État des lieux en bail d’habitation : qui paie lorsqu’il est réalisé par un professionnel ?
Dans le cadre d’un bail d’habitation portant sur une résidence principale, un état des lieux doit être établi à l’entrée et à la sortie du locataire. Il peut être réalisé conjointement par le propriétaire et le locataire, ou avec l’assistance d’un professionnel (agent immobilier, cabinet d’expertise, par exemple). Dans ce cas, qui prend en charge le coût de cette prestation ? Faisons le point ensemble.
L’état des lieux d’entrée : une partie est à la charge du locataire
Lorsque la location du bien est assurée par un professionnel de l’immobilier, les honoraires d’état des lieux d’entrée sont légalement encadrés. L’article 5 de la loi du 6 juillet 1989 précise que les honoraires des professionnels mandatés pour réaliser un état des lieux d’entrée sont partagés entre le bailleur et le locataire.
Le montant TTC imputé au locataire pour cette prestation ne peut excéder celui imputé au bailleur et demeure inférieur à 3,03 euros par mètre carré de surface habitable du bien loué. Ces honoraires sont dus à compter de la réalisation de la prestation.
Le montant de ce plafond a fait l’objet d’une révision au 1er janvier 2026. Auparavant ce plafond était de 3 euros par mètre carré de surface habitable.
L’état des lieux de sortie : la totalité est à la charge du bailleur
Dans le cas de l’état des lieux de sortie, la règle est différente.

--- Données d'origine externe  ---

(** The 30-degree approach from 300 m at 100 m/s loses 50 m per second and
    returns at its sixth pass, with the altitudes 300, 250, ..., 50. *)
Lemma approach_example_returns :
  exists res,
    Simulation.simulation_descent_approach_euler atm_sea_level
      (aero_polar atm_sea_level) 6 ics_approach_example 1 100 (PI / 6)
      (10668 / 1000) = Simulation.Returned res
    /\ Simulation.ares_h res = [300; 250; 200; 150; 100; 50].
Proof.
  pose (s0 := Simulation.approach_start atm_sea_level ics_approach_example
                100).
  assert (Hh : forall n,
             Simulation.ap_h
               (Simulation.approach_iter atm_sea_level
                  (aero_polar atm_sea_level) 1 (-1 * (PI / 6)) n s0)
             = 300 - 50 * INR n).
  { intros n. rewrite approach_iter_h, sin_glideslope_30.
    cbn [s0 Simulation.approach_start Simulation.ap_h Simulation.ap_v_tas
         Simulation.ics_h ics_approach_example].
    lra. }
  destruct (Simulation.simulation_descent_approach_euler atm_sea_level
              (aero_polar atm_sea_level) 6 ics_approach_example 1 100
              (PI / 6) (10668 / 1000)) as [res | s res] eqn:Hrun.
  - exists res. split; [reflexivity |].
    unfold Simulation.simulation_descent_approach_euler in Hrun.
    apply approach_loop_returned_inv in Hrun.
    destruct Hrun as [n [Hlt [Hstop [Hno Hres]]]].
    fold s0 in Hstop, Hno, Hres.
    rewrite Hh in Hstop.
    assert (Hn : n = 5%nat).
    { destruct (Nat.eq_dec n 5) as [-> | Hne]; [reflexivity |].
      exfalso. assert (Hle : (n <= 4)%nat) by lia.
      apply le_INR in Hle. rewrite S_INR in Hstop.
      simpl in Hle. lra. }
    subst n. rewrite Hres.
    cbn [Simulation.approach_init_res Simulation.ares_h seq map app].
    fold s0. rewrite !Hh.
    cbn [Simulation.approach_start Simulation.ap_h Simulation.ics_h
         ics_approach_example].
    simpl INR. repeat (f_equal; try lra).
  - exfalso.
    assert (Hret : is_returned
              (Simulation.simulation_descent_approach_euler atm_sea_level
                 (aero_polar atm_sea_level) 6 ics_approach_example 1 100
                 (PI / 6) (10668 / 1000)) = true).
    { unfold Simulation.simulation_descent_approach_euler.
      apply (approach_loop_returns_some _ _ _ _ _ 5); [lia |].
      fold s0. rewrite Hh. simpl INR. lra. }
    rewrite Hrun in Hret. discriminate Hret.
Qed.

L’article 4 de la loi du 6 juillet 1989 précise qu’une clause du bail faisant supporter au locataire la facturation de l’état des lieux de sortie est réputée non écrite, exception faite d’un état des lieux réalisé par un commissaire de justice.
Le bailleur prend donc en charge l’intégralité des honoraires du professionnel de l’immobilier chargé de réaliser l’état des lieux de sortie.
Les honoraires de cette prestation sont généralement inclus dans les honoraires de gestion.
Qu'advient-il lorsque l’état des lieux est réalisé par un commissaire de justice ?
Si l’état des lieux ne peut être établi de façon amiable et contradictoire entre le bailleur et le locataire, il est réalisé par un commissaire de justice, à l’initiative de la partie la plus diligente, les frais étant partagés par moitié entre le bailleur et le locataire.
Dans ce cas, les parties en sont avisées par le commissaire de justice au moins sept jours à l’avance, par lettre recommandée avec demande d’avis de réception.